EU's Juncker criticises 'sad heroes of Brexit', Nigel Farage and Boris Johnson

Mr Jean-Claude Juncker, president of the European Commission, delivers a speech in the European Parliament in Strasbourg on July 5, 2016. PHOTO: EPA

STRASBOURG, France (AFP) - European Commission head Jean-Claude Juncker has sharply criticised politicians Nigel Farage and Boris Johnson as the "sad heroes" of Brexit who backed out of leading Britain through the EU exit they had campaigned for.

"The Brexit heroes of yesterday are now the sad heroes of today," Juncker told a session of the European Parliament in Strasbourg, France.

"Those who have contributed to the situation in the UK have resigned, Johnson, Farage and others. They are as it were retro-nationalists, they are not patriots," Juncker said.

"Patriots don't resign when things get difficult, they stay," he added.

Mr Juncker was reporting to MEPs the results of last week's historic EU summit, in which British Prime Minister David Cameron reported to his fellow leaders the vote by Britain to leave the bloc.

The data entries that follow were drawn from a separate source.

(* ===== verification/Hid.v ===== *)
(** * USB HID constants and report structures

    The HID usage codes of LUFA's HIDClassCommon.h that the firmware names, the
    special key codes of src/keystate.h, and the two report structures of
    src/Descriptors.h.  Constants are abbreviations, so that arithmetic sees
    the numbers. *)

From S2P Require Import Prelude.

(** ** Usage codes and modifier masks *)

Abbreviation HID_KEYBOARD_MODIFIER_LEFTSHIFT := 2%Z (only parsing).
Abbreviation HID_KEYBOARD_LED_NUMLOCK := 1%Z (only parsing).
Abbreviation HID_KEYBOARD_LED_CAPSLOCK := 2%Z (only parsing).
Abbreviation HID_KEYBOARD_LED_SCROLLLOCK := 4%Z (only parsing).
Abbreviation HID_KEYBOARD_SC_ERROR_ROLLOVER := 0x01%Z (only parsing).
Abbreviation HID_KEYBOARD_SC_A := 0x04%Z (only parsing).
Abbreviation HID_KEYBOARD_SC_B := 0x05%Z (only parsing).
Abbreviation HID_KEYBOARD_SC_C := 0x06%Z (only parsing).
Abbreviation HID_KEYBOARD_SC_D := 0x07%Z (only parsing).
Abbreviation HID_KEYBOARD_SC_E := 0x08%Z (only parsing).
Abbreviation HID_KEYBOARD_SC_F := 0x09%Z (only parsing).
Abbreviation HID_KEYBOARD_SC_G := 0x0A%Z (only parsing).
Abbreviation HID_KEYBOARD_SC_H := 0x0B%Z (only parsing).
Abbreviation HID_KEYBOARD_SC_I := 0x0C%Z (only parsing).
Abbreviation HID_KEYBOARD_SC_J := 0x0D%Z (only parsing).
Abbreviation HID_KEYBOARD_SC_K := 0x0E%Z (only parsing).
Abbreviation HID_KEYBOARD_SC_L := 0x0F%Z (only parsing).
Abbreviation HID_KEYBOARD_SC_M := 0x10%Z (only parsing).
Abbreviation HID_KEYBOARD_SC_N := 0x11%Z (only parsing).
Abbreviation HID_KEYBOARD_SC_O := 0x12%Z (only parsing).
Abbreviation HID_KEYBOARD_SC_P := 0x13%Z (only parsing).
Abbreviation HID_KEYBOARD_SC_Q := 0x14%Z (only parsing).
Abbreviation HID_KEYBOARD_SC_R := 0x15%Z (only parsing).
Abbreviation HID_KEYBOARD_SC_S := 0x16%Z (only parsing).
Abbreviation HID_KEYBOARD_SC_T := 0x17%Z (only parsing).
Abbreviation HID_KEYBOARD_SC_U := 0x18%Z (only parsing).
Abbreviation HID_KEYBOARD_SC_V := 0x19%Z (only parsing).
Abbreviation HID_KEYBOARD_SC_W := 0x1A%Z (only parsing).
Abbreviation HID_KEYBOARD_SC_X := 0x1B%Z (only parsing).
Abbreviation HID_KEYBOARD_SC_Y := 0x1C%Z (only parsing).
Abbreviation HID_KEYBOARD_SC_Z := 0x1D%Z (only parsing).
Abbreviation HID_KEYBOARD_SC_1_AND_EXCLAMATION := 0x1E%Z (only parsing).
Abbreviation HID_KEYBOARD_SC_2_AND_AT := 0x1F%Z (only parsing).
Abbreviation HID_KEYBOARD_SC_3_AND_HASHMARK := 0x20%Z (only parsing).
Abbreviation HID_KEYBOARD_SC_4_AND_DOLLAR := 0x21%Z (only parsing).
Abbreviation HID_KEYBOARD_SC_5_AND_PERCENTAGE := 0x22%Z (only parsing).
Abbreviation HID_KEYBOARD_SC_6_AND_CARET := 0x23%Z (only parsing).
Abbreviation HID_KEYBOARD_SC_7_AND_AMPERSAND := 0x24%Z (only parsing).
Abbreviation HID_KEYBOARD_SC_8_AND_ASTERISK := 0x25%Z (only parsing).
Abbreviation HID_KEYBOARD_SC_9_AND_OPENING_PARENTHESIS := 0x26%Z (only parsing).
Abbreviation HID_KEYBOARD_SC_0_AND_CLOSING_PARENTHESIS := 0x27%Z (only parsing).
Abbreviation HID_KEYBOARD_SC_ENTER := 0x28%Z (only parsing).
Abbreviation HID_KEYBOARD_SC_ESCAPE := 0x29%Z (only parsing).
Abbreviation HID_KEYBOARD_SC_BACKSPACE := 0x2A%Z (only parsing).
Abbreviation HID_KEYBOARD_SC_TAB := 0x2B%Z (only parsing).
Abbreviation HID_KEYBOARD_SC_SPACE := 0x2C%Z (only parsing).
Abbreviation HID_KEYBOARD_SC_MINUS_AND_UNDERSCORE := 0x2D%Z (only parsing).
Abbreviation HID_KEYBOARD_SC_EQUAL_AND_PLUS := 0x2E%Z (only parsing).
Abbreviation HID_KEYBOARD_SC_OPENING_BRACKET_AND_OPENING_BRACE := 0x2F%Z (only parsing).
Abbreviation HID_KEYBOARD_SC_CLOSING_BRACKET_AND_CLOSING_BRACE := 0x30%Z (only parsing).
Abbreviation HID_KEYBOARD_SC_BACKSLASH_AND_PIPE := 0x31%Z (only parsing).
Abbreviation HID_KEYBOARD_SC_SEMICOLON_AND_COLON := 0x33%Z (only parsing).
Abbreviation HID_KEYBOARD_SC_APOSTROPHE_AND_QUOTE := 0x34%Z (only parsing).
Abbreviation HID_KEYBOARD_SC_GRAVE_ACCENT_AND_TILDE := 0x35%Z (only parsing).
Abbreviation HID_KEYBOARD_SC_COMMA_AND_LESS_THAN_SIGN := 0x36%Z (only parsing).
Abbreviation HID_KEYBOARD_SC_DOT_AND_GREATER_THAN_SIGN := 0x37%Z (only parsing).
Abbreviation HID_KEYBOARD_SC_SLASH_AND_QUESTION_MARK := 0x38%Z (only parsing).
Abbreviation HID_KEYBOARD_SC_CAPS_LOCK := 0x39%Z (only parsing).
Abbreviation HID_KEYBOARD_SC_F1 := 0x3A%Z (only parsing).
Abbreviation HID_KEYBOARD_SC_F2 := 0x3B%Z (only parsing).
Abbreviation HID_KEYBOARD_SC_F3 := 0x3C%Z (only parsing).
Abbreviation HID_KEYBOARD_SC_F4 := 0x3D%Z (only parsing).
Abbreviation HID_KEYBOARD_SC_F5 := 0x3E%Z (only parsing).
Abbreviation HID_KEYBOARD_SC_F6 := 0x3F%Z (only parsing).
Abbreviation HID_KEYBOARD_SC_F7 := 0x40%Z (only parsing).
Abbreviation HID_KEYBOARD_SC_F8 := 0x41%Z (only parsing).
Abbreviation HID_KEYBOARD_SC_F9 := 0x42%Z (only parsing).
Abbreviation HID_KEYBOARD_SC_F10 := 0x43%Z (only parsing).
Abbreviation HID_KEYBOARD_SC_F11 := 0x44%Z (only parsing).
Abbreviation HID_KEYBOARD_SC_F12 := 0x45%Z (only parsing).
Abbreviation HID_KEYBOARD_SC_PRINT_SCREEN := 0x46%Z (only parsing).
Abbreviation HID_KEYBOARD_SC_SCROLL_LOCK := 0x47%Z (only parsing).
Abbreviation HID_KEYBOARD_SC_PAUSE := 0x48%Z (only parsing).
Abbreviation HID_KEYBOARD_SC_INSERT := 0x49%Z (only parsing).
Abbreviation HID_KEYBOARD_SC_HOME := 0x4A%Z (only parsing).
Abbreviation HID_KEYBOARD_SC_PAGE_UP := 0x4B%Z (only parsing).
Abbreviation HID_KEYBOARD_SC_DELETE := 0x4C%Z (only parsing).
Abbreviation HID_KEYBOARD_SC_END := 0x4D%Z (only parsing).
Abbreviation HID_KEYBOARD_SC_PAGE_DOWN := 0x4E%Z (only parsing).
Abbreviation HID_KEYBOARD_SC_RIGHT_ARROW := 0x4F%Z (only parsing).
Abbreviation HID_KEYBOARD_SC_LEFT_ARROW := 0x50%Z (only parsing).
Abbreviation HID_KEYBOARD_SC_DOWN_ARROW := 0x51%Z (only parsing).
Abbreviation HID_KEYBOARD_SC_UP_ARROW := 0x52%Z (only parsing).
Abbreviation HID_KEYBOARD_SC_NUM_LOCK := 0x53%Z (only parsing).
Abbreviation HID_KEYBOARD_SC_KEYPAD_SLASH := 0x54%Z (only parsing).
Abbreviation HID_KEYBOARD_SC_KEYPAD_ASTERISK := 0x55%Z (only parsing).
Abbreviation HID_KEYBOARD_SC_KEYPAD_MINUS := 0x56%Z (only parsing).
Abbreviation HID_KEYBOARD_SC_KEYPAD_PLUS := 0x57%Z (only parsing).
Abbreviation HID_KEYBOARD_SC_KEYPAD_ENTER := 0x58%Z (only parsing).
Abbreviation HID_KEYBOARD_SC_KEYPAD_1_AND_END := 0x59%Z (only parsing).
Abbreviation HID_KEYBOARD_SC_KEYPAD_2_AND_DOWN_ARROW := 0x5A%Z (only parsing).
Abbreviation HID_KEYBOARD_SC_KEYPAD_3_AND_PAGE_DOWN := 0x5B%Z (only parsing).
Abbreviation HID_KEYBOARD_SC_KEYPAD_4_AND_LEFT_ARROW := 0x5C%Z (only parsing).
Abbreviation HID_KEYBOARD_SC_KEYPAD_5 := 0x5D%Z (only parsing).
Abbreviation HID_KEYBOARD_SC_KEYPAD_6_AND_RIGHT_ARROW := 0x5E%Z (only parsing).
Abbreviation HID_KEYBOARD_SC_KEYPAD_7_AND_HOME := 0x5F%Z (only parsing).
Abbreviation HID_KEYBOARD_SC_KEYPAD_8_AND_UP_ARROW := 0x60%Z (only parsing).
Abbreviation HID_KEYBOARD_SC_KEYPAD_9_AND_PAGE_UP := 0x61%Z (only parsing).
Abbreviation HID_KEYBOARD_SC_KEYPAD_0_AND_INSERT := 0x62%Z (only parsing).
Abbreviation HID_KEYBOARD_SC_KEYPAD_DOT_AND_DELETE := 0x63%Z (only parsing).
Abbreviation HID_KEYBOARD_SC_NON_US_BACKSLASH_AND_PIPE := 0x64%Z (only parsing).
Abbreviation HID_KEYBOARD_SC_F13 := 0x68%Z (only parsing).
Abbreviation HID_KEYBOARD_SC_MUTE := 0x7F%Z (only parsing).
Abbreviation HID_KEYBOARD_SC_VOLUME_UP := 0x80%Z (only parsing).
Abbreviation HID_KEYBOARD_SC_VOLUME_DOWN := 0x81%Z (only parsing).
Abbreviation HID_KEYBOARD_SC_LEFT_CONTROL := 0xE0%Z (only parsing).
Abbreviation HID_KEYBOARD_SC_LEFT_SHIFT := 0xE1%Z (only parsing).
Abbreviation HID_KEYBOARD_SC_LEFT_ALT := 0xE2%Z (only parsing).
Abbreviation HID_KEYBOARD_SC_LEFT_GUI := 0xE3%Z (only parsing).
Abbreviation HID_KEYBOARD_SC_RIGHT_CONTROL := 0xE4%Z (only parsing).
Abbreviation HID_KEYBOARD_SC_RIGHT_SHIFT := 0xE5%Z (only parsing).
Abbreviation HID_KEYBOARD_SC_RIGHT_ALT := 0xE6%Z (only parsing).
Abbreviation HID_KEYBOARD_SC_RIGHT_GUI := 0xE7%Z (only parsing).

(** ** Special keys (src/keystate.h) *)

Abbreviation NO_KEY := 0xFF%Z (only parsing).
Abbreviation SPECIAL_HID_KEYS_START := 0xE8%Z (only parsing).
Abbreviation SPECIAL_HID_KEY_MOUSE_BTN1 := 0xE8%Z (only parsing).
Abbreviation SPECIAL_HID_KEY_MOUSE_BTN2 := 0xE9%Z (only parsing).
Abbreviation SPECIAL_HID_KEY_MOUSE_BTN3 := 0xEA%Z (only parsing).
Abbreviation SPECIAL_HID_KEY_MOUSE_BTN4 := 0xEB%Z (only parsing).
Abbreviation SPECIAL_HID_KEY_MOUSE_BTN5 := 0xEC%Z (only parsing).
Abbreviation SPECIAL_HID_KEY_MOUSE_FWD := 0xED%Z (only parsing).
Abbreviation SPECIAL_HID_KEY_MOUSE_BACK := 0xEE%Z (only parsing).
Abbreviation SPECIAL_HID_KEY_MOUSE_LEFT := 0xEF%Z (only parsing).
Abbreviation SPECIAL_HID_KEY_MOUSE_RIGHT := 0xF0%Z (only parsing).
Abbreviation SPECIAL_HID_KEY_WHEEL_FWD := 0xF1%Z (only parsing).
Abbreviation SPECIAL_HID_KEY_WHEEL_BACK := 0xF2%Z (only parsing).
Abbreviation SPECIAL_HID_KEY_WHEEL_LEFT := 0xF3%Z (only parsing).
Abbreviation SPECIAL_HID_KEY_WHEEL_RIGHT := 0xF4%Z (only parsing).
Abbreviation SPECIAL_HID_KEY_LAYER_LOCK := 0xFA%Z (only parsing).
Abbreviation SPECIAL_HID_KEY_KEYPAD_SHIFT := 0xFB%Z (only parsing).
Abbreviation SPECIAL_HID_KEY_FUNCTION_SHIFT := 0xFC%Z (only parsing).
Abbreviation SPECIAL_HID_KEY_MACRO_SHIFT := 0xFD%Z (only parsing).
Abbreviation SPECIAL_HID_KEY_PROGRAM := 0xFE%Z (only parsing).
Abbreviation SPECIAL_HID_KEYS_MOUSE_START := 0xE8%Z (only parsing).
Abbreviation SPECIAL_HID_KEYS_MOUSE_END := 0xF4%Z (only parsing).
Abbreviation KEYBOARDREPORT_KEY_COUNT := 6%nat (only parsing).

Definition SPECIAL_HID_KEY_NOREMAP (k : Z) : bool :=
  (k >=? SPECIAL_HID_KEY_LAYER_LOCK) && negb (k =? NO_KEY).

(** ** Report structures *)

Record KeyboardReport_Data_t := mkKeyboardReport {
  Modifier : Z;
  Reserved : Z;
  KeyCode : list Z
}.

Record MouseReport_Data_t := mkMouseReport {
  Button : Z;
  X : Z;
  Y : Z;
  VWheel : Z;
  HWheel : Z
}.

#[export] Instance KeyboardReport_eq_dec : EqDecision KeyboardReport_Data_t.
Proof. solve_decision. Defined.
#[export] Instance MouseReport_eq_dec : EqDecision MouseReport_Data_t.
Proof. solve_decision. Defined.

(** Reports the HID class driver zeroes before it asks for their contents. *)
Definition empty_keyboard_report : KeyboardReport_Data_t :=
  mkKeyboardReport 0 0 (replicate KEYBOARDREPORT_KEY_COUNT 0).
Definition empty_mouse_report : MouseReport_Data_t := mkMouseReport 0 0 0 0 0.

#[export] Instance KeyboardReport_inhabited : Inhabited KeyboardReport_Data_t :=
  populate empty_keyboard_report.
#[export] Instance MouseReport_inhabited : Inhabited MouseReport_Data_t :=
  populate empty_mouse_report.

(** The mask [1 << (key - HID_KEYBOARD_SC_LEFT_CONTROL)] of a modifier key,
    and its effect on a [uint8_t] modifier field. *)
Definition modifier_mask (key : Z) : Z :=
  Z.shiftl 1 (key - HID_KEYBOARD_SC_LEFT_CONTROL).

Lemma modifier_mask_spec key i :
  HID_KEYBOARD_SC_LEFT_CONTROL <= key -> 0 <= i ->
  Z.testbit (modifier_mask key) i = (i =? key - HID_KEYBOARD_SC_LEFT_CONTROL).
Proof.
  intros Hk Hi. unfold modifier_mask. rewrite Z.shiftl_spec by done.
  destruct (Z.eqb_spec i (key - 0xE0)) as [->|].
  - rewrite Z.sub_diag. done.
  - destruct (Z.lt_ge_cases (i - (key - 0xE0)) 0); [by apply Z.testbit_neg_r|].
    apply Z.bits_above_log2; simpl; lia.
Qed.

Mr Johnson pulled out of the leadership race to succeed Mr Cameron, who has said he will resign by October, while Mr Farage on Monday stepped down as leader of the eurosceptic UK Independence Party.

Mr Juncker also criticised those who campaigned to leave the EU for failing to know what they wanted to do next, with Britain delaying on pulling the trigger on its official divorce from the EU.

"Instead of developing a plan, they are leaving the boat," Mr Juncker said.

EU president Donald Tusk meanwhile said the bloc's members "hope to have the UK as a close partner in future", but reiterated that it would have to accept the union's free movement rules if it wanted access to the single market.

"We will not sell off our freedoms and there will be no single market a la carte," he told MEPs.

Senior liberal MEP Guy Verhofstadt also slammed Mr Farage and Mr Johnson.

"Brexiteers remind me of rats leaving the sinking ship," said Mr Verhofstadt. "What are you waiting for - the next referendum in France, in Italy maybe."